*WORK TASK*
Leave every entry as it is and write the data out in full.

*TASK DATA*
(** ** Starting reads *)

Definition start_read (id : WorkId) (rid : RelationId) (object : ObjectRef)
    (continuation : ReadContinuation) : M () :=
  s ← get_state;
  n ← lift (ok_or (checked_add U32_MAX s.(counters).(datastore_queries) 1) datastore_exceeded);
  upd_counters (fun c => mkCounters c.(dispatches) n c.(tuple_items) c.(condition_cost)
                           c.(cycles) c.(deepest));;
  if (budget.(maximum_datastore_queries) <? n)%N then complete id (Err datastore_exceeded)
  else
    ok ← charge_meter MDatastoreQueries 1;
    if negb ok then complete id (Err datastore_exceeded)
    else
      match relation model rid with
      | Err source => complete id (Err (model_error "read_relation_invalid" source))
      | Ok rel =>
          match object_relation_filter_new object rel.(cr_name) [] CFAny env.(env_input_limits) with
          | Err e => complete id (Err (storage_check_error e))
          | Ok filter =>
              set_state id (Reading continuation);;
              modify (fun s => set_reads (s.(reads) ++ [mkReadTask id (ReadPending filter)]) s)
          end
      end.

(** The body of a spawned read: the storage call, the meter charge for the
    returned rows, then the rows up to the first item error. *)
Definition read_task (filter : ObjectRelationFilter) : M (result CheckError (list RelationshipTuple)) :=
  t ← next_tick;
  match w_read w t model.(model_store_id) filter env.(env_maximum_results) with
  | Err e => mret (Err (map_read_error e))
  | Ok stream =>
      match try_u32 (remaining stream) with
      | None => mret (Err tuple_items_exceeded)
      | Some stored_items =>
          ok ← charge_meter MTupleItems stored_items;
          if negb ok then mret (Err tuple_items_exceeded)
          else mret (try_collect (map_err map_read_error) (stream_items stream))
      end
  end.

(** Running the in-flight read at position [i] to its result. *)
Definition run_task (i : nat) : M () :=
  s ← get_state;
  match s.(reads) !! i with
  | Some (mkReadTask id (ReadPending filter)) =>
      rows ← read_task filter;
      modify (fun s => set_reads (<[i := mkReadTask id (ReadDone rows)]> s.(reads)) s)
  | _ => mret ()
  end.

Fixpoint run_tasks (l : list nat) : M () :=
  match l with
  | [] => mret ()
  | i :: l => run_task i;; run_tasks l
  end.

(** ** Processing ready work *)

Definition defer_for_read_capacity (id : WorkId) (work : RewriteWork) : M bool :=
  s ← get_state;
  if (len s.(reads) <? budget.(maximum_concurrent_reads))%N then mret false
  else
    set_state id (Queued (WRewrite work));;
    modify (fun s => set_ready (s.(ready) ++ [id]) s);;
    mret true.

Definition process_direct (id : WorkId) (work : RewriteWork) (r : RelationId) : M () :=
  deferred ← defer_for_read_capacity id work;
  if (deferred : bool) then mret ()
  else start_read id r work.(rw_object)
         (ContDirect (mkDirectRead r work.(rw_object) work.(rw_subject) work.(rw_path) work.(rw_depth))).

Definition process_computed (id : WorkId) (work : RewriteWork) (r : RelationId) : M () :=
  set_state id (Waiting (reducer_new RkSingle 1 (Some RComputed)));;
  depth ← lift (next_depth work.(rw_depth));
  schedule_child_or_error id 0
    (WSemantic (mkSemanticWork work.(rw_object) r work.(rw_subject) work.(rw_path) depth)).

Definition process_ttu (id : WorkId) (work : RewriteWork) (tupleset : RelationId)
    (targets : list RelationId) : M () :=
  deferred ← defer_for_read_capacity id work;
  if (deferred : bool) then mret ()
  else start_read id tupleset work.(rw_object)
         (ContTtu (mkTtuRead tupleset targets work.(rw_object) work.(rw_subject) work.(rw_path)
                     work.(rw_depth))).

(** The rewrite item of a child node on the same object. *)
Definition child_rewrite (work : RewriteWork) (n : NodeId) : WorkKind :=
  WRewrite (mkRewriteWork work.(rw_object) n work.(rw_subject) work.(rw_path) work.(rw_depth)).

Definition process_difference (id : WorkId) (work : RewriteWork) (base subtract : NodeId) : M () :=
  set_state id (Waiting (reducer_new RkDifference 2 (Some RDifference)));;
  schedule_children id 0 (child_rewrite work <$> [base; subtract]).

Definition start_rewrite_children (id : WorkId) (work : RewriteWork) (nodes : list NodeId)
    (kind : ReducerKind) (r : CheckResolution) : M () :=
  set_state id (Waiting (reducer_new kind (length nodes) (Some r)));;
  schedule_children id 0 (child_rewrite work <$> nodes).

Definition process_rewrite (id : WorkId) (work : RewriteWork) : M () :=
  match node model work.(rw_node) with
  | Err source => complete id (Err (model_error "rewrite_node_invalid" source))
  | Ok (NDirect r) => process_direct id work r
  | Ok (NComputed r) => process_computed id work r
  | Ok (NTupleToUserset tupleset _ targets) => process_ttu id work tupleset targets
  | Ok (NUnion nodes) => start_rewrite_children id work nodes RkUnion RUnion
  | Ok (NIntersection nodes) => start_rewrite_children id work nodes RkIntersection RIntersection
  | Ok (NDifference base subtract) => process_difference id work base subtract
  end.

Definition semantic_key (work : SemanticWork) : SemanticKey :=
  mkSemanticKey work.(sw_object) work.(sw_relation) work.(sw_subject).

Definition memo_key (work : SemanticWork) : MemoKey :=
  mkMemoKey (semantic_key work) work.(sw_path).

Definition process_semantic (id : WorkId) (work : SemanticWork) : M () :=
  if (budget.(maximum_depth) <? work.(sw_depth))%N then complete id (Err depth_exceeded)
  else
    upd_counters (fun c => mkCounters c.(dispatches) c.(datastore_queries) c.(tuple_items)
                             c.(condition_cost) c.(cycles) (N.max c.(deepest) work.(sw_depth)));;
    s ← get_state;
    match bt_get (memo_key work) s.(memo) with
    | Some d => complete id (Ok d)
    | None =>
        slot ← slot_mut id;
        set_slot id (mkWorkSlot slot.(ws_parent) (Some (memo_key work)) slot.(ws_state));;
        if bs_contains (semantic_key work) work.(sw_path) then
          upd_counters (fun c => mkCounters c.(dispatches) c.(datastore_queries) c.(tuple_items)
                                   c.(condition_cost) (saturating_add U32_MAX c.(cycles) 1)
                                   c.(deepest));;
          complete id (Ok (deny RCycle))
        else
          match type_id model (subject_type work.(sw_subject)) with
          | Err source => complete id (Err (model_error "semantic_subject_type_missing" source))
          | Ok st =>
              let reachable :=
                if is_typed_wildcard work.(sw_subject) then can_reach_wildcard model work.(sw_relation) st
                else can_reach_subject_type model work.(sw_relation) st in
              if negb reachable then complete id (Ok (deny RUnreachable))
              else
                match relation model work.(sw_relation) with
                | Err source => complete id (Err (model_error "semantic_relation_invalid" source))
                | Ok rel =>
                    set_state id (Waiting (reducer_new RkSingle 1 None));;
                    schedule_child_or_error id 0
                      (WRewrite (mkRewriteWork work.(sw_object) rel.(cr_root) work.(sw_subject)
                                   (bs_insert (semantic_key work) work.(sw_path)) work.(sw_depth)))
                end
          end
    end.

Definition process (id : WorkId) : M () :=
  active ← is_active id;
  if negb active then set_state id Completed
  else
    slot ← slot_mut id;
    set_state id Processing;;
    match slot.(ws_state) with
    | Queued (WSemantic work) => process_semantic id work
    | Queued (WRewrite work) => process_rewrite id work
    | _ => fail (internal "queued_work_state_invalid")
    end.

(** ** The drive loop *)

(** The items that were ready when the round started. *)
Fixpoint process_ready (available : nat) : M () :=
  match available with
  | 0 => mret ()
  | S available =>
      s ← get_state;
      match s.(ready) with
      | [] => mret ()
      | id :: rest =>
          modify (set_ready rest);;
          process id;;
          s ← get_state;
          match s.(root_result) with
          | Some _ => mret ()
          | None => process_ready available
          end
      end
  end.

*WRITTEN REPLY*
(** ** Starting reads *)

Definition start_read (id : WorkId) (rid : RelationId) (object : ObjectRef)
    (continuation : ReadContinuation) : M () :=
  s ← get_state;
  n ← lift (ok_or (checked_add U32_MAX s.(counters).(datastore_queries) 1) datastore_exceeded);
  upd_counters (fun c => mkCounters c.(dispatches) n c.(tuple_items) c.(condition_cost)
                           c.(cycles) c.(deepest));;
  if (budget.(maximum_datastore_queries) <? n)%N then complete id (Err datastore_exceeded)
  else
    ok ← charge_meter MDatastoreQueries 1;
    if negb ok then complete id (Err datastore_exceeded)
    else
      match relation model rid with
      | Err source => complete id (Err (model_error "read_relation_invalid" source))
      | Ok rel =>
          match object_relation_filter_new object rel.(cr_name) [] CFAny env.(env_input_limits) with
          | Err e => complete id (Err (storage_check_error e))
          | Ok filter =>
              set_state id (Reading continuation);;
              modify (fun s => set_reads (s.(reads) ++ [mkReadTask id (ReadPending filter)]) s)
          end
      end.

(** The body of a spawned read: the storage call, the meter charge for the
    returned rows, then the rows up to the first item error. *)
Definition read_task (filter : ObjectRelationFilter) : M (result CheckError (list RelationshipTuple)) :=
  t ← next_tick;
  match w_read w t model.(model_store_id) filter env.(env_maximum_results) with
  | Err e => mret (Err (map_read_error e))
  | Ok stream =>
      match try_u32 (remaining stream) with
      | None => mret (Err tuple_items_exceeded)
      | Some stored_items =>
          ok ← charge_meter MTupleItems stored_items;
          if negb ok then mret (Err tuple_items_exceeded)
          else mret (try_collect (map_err map_read_error) (stream_items stream))
      end
  end.

(** Running the in-flight read at position [i] to its result. *)
Definition run_task (i : nat) : M () :=
  s ← get_state;
  match s.(reads) !! i with
  | Some (mkReadTask id (ReadPending filter)) =>
      rows ← read_task filter;
      modify (fun s => set_reads (<[i := mkReadTask id (ReadDone rows)]> s.(reads)) s)
  | _ => mret ()
  end.

Fixpoint run_tasks (l : list nat) : M () :=
  match l with
  | [] => mret ()
  | i :: l => run_task i;; run_tasks l
  end.

(** ** Processing ready work *)

Definition defer_for_read_capacity (id : WorkId) (work : RewriteWork) : M bool :=
  s ← get_state;
  if (len s.(reads) <? budget.(maximum_concurrent_reads))%N then mret false
  else
    set_state id (Queued (WRewrite work));;
    modify (fun s => set_ready (s.(ready) ++ [id]) s);;
    mret true.

Definition process_direct (id : WorkId) (work : RewriteWork) (r : RelationId) : M () :=
  deferred ← defer_for_read_capacity id work;
  if (deferred : bool) then mret ()
  else start_read id r work.(rw_object)
         (ContDirect (mkDirectRead r work.(rw_object) work.(rw_subject) work.(rw_path) work.(rw_depth))).

Definition process_computed (id : WorkId) (work : RewriteWork) (r : RelationId) : M () :=
  set_state id (Waiting (reducer_new RkSingle 1 (Some RComputed)));;
  depth ← lift (next_depth work.(rw_depth));
  schedule_child_or_error id 0
    (WSemantic (mkSemanticWork work.(rw_object) r work.(rw_subject) work.(rw_path) depth)).

Definition process_ttu (id : WorkId) (work : RewriteWork) (tupleset : RelationId)
    (targets : list RelationId) : M () :=
  deferred ← defer_for_read_capacity id work;
  if (deferred : bool) then mret ()
  else start_read id tupleset work.(rw_object)
         (ContTtu (mkTtuRead tupleset targets work.(rw_object) work.(rw_subject) work.(rw_path)
                     work.(rw_depth))).

(** The rewrite item of a child node on the same object. *)
Definition child_rewrite (work : RewriteWork) (n : NodeId) : WorkKind :=
  WRewrite (mkRewriteWork work.(rw_object) n work.(rw_subject) work.(rw_path) work.(rw_depth)).

Definition process_difference (id : WorkId) (work : RewriteWork) (base subtract : NodeId) : M () :=
  set_state id (Waiting (reducer_new RkDifference 2 (Some RDifference)));;
  schedule_children id 0 (child_rewrite work <$> [base; subtract]).

Definition start_rewrite_children (id : WorkId) (work : RewriteWork) (nodes : list NodeId)
    (kind : ReducerKind) (r : CheckResolution) : M () :=
  set_state id (Waiting (reducer_new kind (length nodes) (Some r)));;
  schedule_children id 0 (child_rewrite work <$> nodes).

Definition process_rewrite (id : WorkId) (work : RewriteWork) : M () :=
  match node model work.(rw_node) with
  | Err source => complete id (Err (model_error "rewrite_node_invalid" source))
  | Ok (NDirect r) => process_direct id work r
  | Ok (NComputed r) => process_computed id work r
  | Ok (NTupleToUserset tupleset _ targets) => process_ttu id work tupleset targets
  | Ok (NUnion nodes) => start_rewrite_children id work nodes RkUnion RUnion
  | Ok (NIntersection nodes) => start_rewrite_children id work nodes RkIntersection RIntersection
  | Ok (NDifference base subtract) => process_difference id work base subtract
  end.

Definition semantic_key (work : SemanticWork) : SemanticKey :=
  mkSemanticKey work.(sw_object) work.(sw_relation) work.(sw_subject).

Definition memo_key (work : SemanticWork) : MemoKey :=
  mkMemoKey (semantic_key work) work.(sw_path).

Definition process_semantic (id : WorkId) (work : SemanticWork) : M () :=
  if (budget.(maximum_depth) <? work.(sw_depth))%N then complete id (Err depth_exceeded)
  else
    upd_counters (fun c => mkCounters c.(dispatches) c.(datastore_queries) c.(tuple_items)
                             c.(condition_cost) c.(cycles) (N.max c.(deepest) work.(sw_depth)));;
    s ← get_state;
    match bt_get (memo_key work) s.(memo) with
    | Some d => complete id (Ok d)
    | None =>
        slot ← slot_mut id;
        set_slot id (mkWorkSlot slot.(ws_parent) (Some (memo_key work)) slot.(ws_state));;
        if bs_contains (semantic_key work) work.(sw_path) then
          upd_counters (fun c => mkCounters c.(dispatches) c.(datastore_queries) c.(tuple_items)
                                   c.(condition_cost) (saturating_add U32_MAX c.(cycles) 1)
                                   c.(deepest));;
          complete id (Ok (deny RCycle))
        else
          match type_id model (subject_type work.(sw_subject)) with
          | Err source => complete id (Err (model_error "semantic_subject_type_missing" source))
          | Ok st =>
              let reachable :=
                if is_typed_wildcard work.(sw_subject) then can_reach_wildcard model work.(sw_relation) st
                else can_reach_subject_type model work.(sw_relation) st in
              if negb reachable then complete id (Ok (deny RUnreachable))
              else
                match relation model work.(sw_relation) with
                | Err source => complete id (Err (model_error "semantic_relation_invalid" source))
                | Ok rel =>
                    set_state id (Waiting (reducer_new RkSingle 1 None));;
                    schedule_child_or_error id 0
                      (WRewrite (mkRewriteWork work.(sw_object) rel.(cr_root) work.(sw_subject)
                                   (bs_insert (semantic_key work) work.(sw_path)) work.(sw_depth)))
                end
          end
    end.

Definition process (id : WorkId) : M () :=
  active ← is_active id;
  if negb active then set_state id Completed
  else
    slot ← slot_mut id;
    set_state id Processing;;
    match slot.(ws_state) with
    | Queued (WSemantic work) => process_semantic id work
    | Queued (WRewrite work) => process_rewrite id work
    | _ => fail (internal "queued_work_state_invalid")
    end.

(** ** The drive loop *)

(** The items that were ready when the round started. *)
Fixpoint process_ready (available : nat) : M () :=
  match available with
  | 0 => mret ()
  | S available =>
      s ← get_state;
      match s.(ready) with
      | [] => mret ()
      | id :: rest =>
          modify (set_ready rest);;
          process id;;
          s ← get_state;
          match s.(root_result) with
          | Some _ => mret ()
          | None => process_ready available
          end
      end
  end.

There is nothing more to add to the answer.